Congenital diaphragmatic hernia has a better prognosis when associated with a hernia sac.

Abstract

To evaluate neonatal mortality and morbidity up to 6months in neonates with congenital diaphragmatic hernia (CDH) with or without a hernia sac. Seventy-two cases of isolated CDH were included in a retrospective single-center study between January 2010 and December 2016. Hernia sac was defined at the time of surgery or at postmortem examination if the neonate died before surgery. Seventeen newborns (23.6%) had a hernia sac. Survival at 6months was significantly greater for isolated CDH with a hernia sac: 100% versus 63.6% (P=.003).

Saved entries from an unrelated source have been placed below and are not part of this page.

(** [getUpdateType(current, latest)] on values of any type: [parseSemver]
    starts with [version.replace], a method that only strings have, so
    anything but two strings raises a [TypeError]. *)
Definition outdated_entry (name : json) (current latest : value) (isDevDep : bool)
  : result OutdatedPackage :=
  match current, latest with
  | Some (JStr c), Some (JStr l) =>
      Ok {| name := name; current := c; latest := l;
            updateType := getUpdateType c l; isDevDep := isDevDep |}
  | _, _ => Throw
  end.

Section Parsers.

(** [JSON.parse]: raises a [SyntaxError] on a text that is not JSON. *)
Variable JSON_parse : string -> result json.

Fixpoint npm_entries (ents : list (string * json)) (packages : list OutdatedPackage)
  : result (list OutdatedPackage) :=
  match ents with
  | [] => Ok packages
  | (name, info) :: rest =>
      current ← get (Some info) "current";
      latest ← get (Some info) "latest";
      pkg ← outdated_entry (JStr name) current latest false;
      npm_entries rest (packages ++ [pkg])
  end.

Definition parseNpmOutdated (output : string) : result (list OutdatedPackage) :=
  if JS.is_empty (JS.trim output) then Ok []
  else Ok (try_catch
             (data ← JSON_parse output;
              ents ← entries (Some data);
              npm_entries ents [])
             []).

Fixpoint pnpm_entries (ents : list (string * json)) (packages : list OutdatedPackage)
  : result (list OutdatedPackage) :=
  match ents with
  | [] => Ok packages
  | (name, info) :: rest =>
      current ← get (Some info) "current";
      latest ← get (Some info) "latest";
      dependencyType ← get (Some info) "dependencyType";
      pkg ← outdated_entry (JStr name) current latest
              (is_string dependencyType "devDependencies");
      pnpm_entries rest (packages ++ [pkg])
  end.

Definition parsePnpmOutdated (output : string) : result (list OutdatedPackage) :=
  if JS.is_empty (JS.trim output) then Ok []
  else Ok (try_catch
             (data ← JSON_parse output;
              ents ← entries (Some data);
              pnpm_entries ents [])
             []).

(** One row of a yarn table.  [None] is a row that is skipped. *)
Definition yarn_row (packageIdx currentIdx latestIdx typeIdx : Z) (row : json)
  : result (option OutdatedPackage) :=
  name ← at_index (Some row) (Z.to_nat packageIdx);
  current ← at_index (Some row) (Z.to_nat currentIdx);
  latest ← at_index (Some row) (Z.to_nat latestIdx);
  pkgType ← (if (typeIdx =? -1)%Z then Ok (Some (JStr "dependencies"))
             else at_index (Some row) (Z.to_nat typeIdx));
  match name with
  | Some n =>
      if truthy name && truthy current && truthy latest then
        pkg ← outdated_entry n current latest (is_string pkgType "devDependencies");
        Ok (Some pkg)
      else Ok None
  | None => Ok None
  end.

(** The loop over the rows of one table.  [packages] is declared outside
    the [try] block, so the rows pushed before an exception stay. *)
Fixpoint yarn_rows (packageIdx currentIdx latestIdx typeIdx : Z)
    (rows : list json) (packages : list OutdatedPackage) : list OutdatedPackage :=
  match rows with
  | [] => packages
  | row :: rest =>
      match yarn_row packageIdx currentIdx latestIdx typeIdx row with
      | Throw => packages
      | Ok None => yarn_rows packageIdx currentIdx latestIdx typeIdx rest packages
      | Ok (Some pkg) =>
          yarn_rows packageIdx currentIdx latestIdx typeIdx rest (packages ++ [pkg])
      end
  end.

(** What the [try] block reads before the loop over the rows: the column
    positions and the rows, or [None] when a required column is missing. *)
Definition yarn_table (parsed : json) : result (option (Z * Z * Z * Z * list json)) :=
  data ← get (Some parsed) "data";
  headers ← get data "head";
  body ← get data "body";
  packageIdx ← indexOf headers "Package";
  currentIdx ← indexOf headers "Current";
  latestIdx ← indexOf headers "Latest";
  typeIdx ← indexOf headers "Package Type";
  if ((packageIdx =? -1) || (currentIdx =? -1) || (latestIdx =? -1))%Z then Ok None
  else
    rows ← iterate body;
    Ok (Some (packageIdx, currentIdx, latestIdx, typeIdx, rows)).

(** The body of the loop over the lines, with its [try]/[catch]. *)
Definition yarn_line (line : string) (packages : list OutdatedPackage)
  : list OutdatedPackage :=
  match JSON_parse line with
  | Throw => packages
  | Ok parsed =>
      match get (Some parsed) "type" with
      | Throw => packages
      | Ok type =>
          if is_string type "table" then
            match yarn_table parsed with
            | Ok (Some (packageIdx, currentIdx, latestIdx, typeIdx, rows)) =>
                yarn_rows packageIdx currentIdx latestIdx typeIdx rows packages
            | Ok None | Throw => packages
            end
          else packages
      end
  end.




Definition newline : ascii := ascii_of_N 10.

Definition parseYarnOutdated (output : string) : result (list OutdatedPackage) :=
  if JS.is_empty (JS.trim output) then Ok []
  else
    let lines := JS.split newline (JS.trim output) in
    Ok (fold_left (fun packages line => yarn_line line packages) lines []).

End Parsers.

(** [nameCell.replace(/\s*\(dev\)\s*/, "")]: the leftmost match starts
    at the first position from which white space and then [(dev)] follow;
    the white space after it is taken greedily. *)
Fixpoint strip_dev (s : string) : string :=
  let t := JS.trimStart s in
  if JS.startsWith "(dev)" t then JS.trimStart (String.substring 5 (String.length t - 5) t)
  else match s with
       | EmptyString => EmptyString
       | String c r => String c (strip_dev r)
       end.

Definition bun_cells (line : string) : list string :=
  List.filter (fun c => negb (JS.is_empty c)) (map JS.trim (JS.split "|" line)).


Definition bun_line (line : string) (packages : list OutdatedPackage)
  : list OutdatedPackage :=
  if negb (JS.includes "|" line) || JS.includes "Package" line || JS.includes "---" line
  then packages
  else
    match bun_cells line with
    | nameCell :: currentCell :: _ :: latestCell :: _ =>
        if JS.is_empty nameCell || JS.is_empty currentCell || JS.is_empty latestCell
        then packages
        else
          let isDevDep := JS.includes "(dev)" nameCell in
          let name := JS.trim (strip_dev nameCell) in
          if negb (JS.is_empty name) && negb (JS.is_empty currentCell)
             && negb (JS.is_empty latestCell)
          then packages ++ [ {| name := JStr name; current := currentCell;
                                latest := latestCell;
                                updateType := getUpdateType currentCell latestCell;
                                isDevDep := isDevDep |} ]
          else packages
    | _ => packages
    end.

Definition parseBunOutdated (output : string) : result (list OutdatedPackage) :=
  let lines := JS.split newline output in
  Ok (fold_left (fun packages line => bun_line line packages) lines []).

(** The [current] and the [latest] of an entry of an npm or pnpm report
    when both are strings: what [getUpdateType] needs not to raise. *)
Definition versions_of (info : json) : option (string * string) :=
  match info with
  | JObj props =>
      match lookup_prop "current" props, lookup_prop "latest" props with
      | Some (JStr c), Some (JStr l) => Some (c, l)
      | _, _ => None
      end
  | _ => None
  end.

(** Whether an entry of a pnpm report is a development dependency. *)
Definition declared_dev (info : json) : bool :=
  match info with
  | JObj props => is_string (lookup_prop "dependencyType" props) "devDependencies"
  | _ => false
  end.



(** The package [p] is the record of the entry [entry] of a report. *)
Definition describes (dev : json -> bool) (entry : string * json) (p : OutdatedPackage)
  : Prop :=
  name p = JStr (fst entry)
  /\ versions_of (snd entry) = Some (current p, latest p)
  /\ updateType p = getUpdateType (current p) (latest p)
  /\ isDevDep p = dev (snd entry).

End Deps.

(** ** Audit-output normaliser ([src/lib/analyzers/audit.ts])

    The audit reports are read at the types the source declares for
    them ([JSON.parse(output) as NpmAuditOutput] and so on).  A field
    that the code guards with [??] or [?.] is an [option]; the fields
    that the parsers never read are left out of the records. *)

Module Audit.
Import Json.

Inductive Severity : Type := Critical | High | Moderate | Low | Info.

Record Vulnerability : Type := {
  package : string;
  severity : Severity;
  title : string;
  path : string;
  fixAvailable : bool;
  fixVersion : option string
}.

Record AuditSummary : Type := {
  critical : Z;
  high : Z;
  moderate : Z;
  low : Z;
  total : Z
}.

Record AuditResult : Type := {
  vulnerabilities : list Vulnerability;
  summary : AuditSummary
}.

High-frequency oscillatory ventilation was used significantly more in the no hernia sac group (P=.04). At surgery, the need for patch repair was significantly lower in the hernia sac group: 12% versus 50% (P=.005). The prenatal observed/expected lung-to-head ratio was significantly higher in the hernia sac group than in the no hernia sac group: 49.7% versus 38.6% (P<.05). The presence of a hernia sac in CDH is associated with better outcome, especially survival at 6months. If the presence of a hernia sac is recognized as a particular entity, which carries a good prognosis, it is necessary to be able to diagnose it prenatally, especially in the era of prenatal fetal surgery.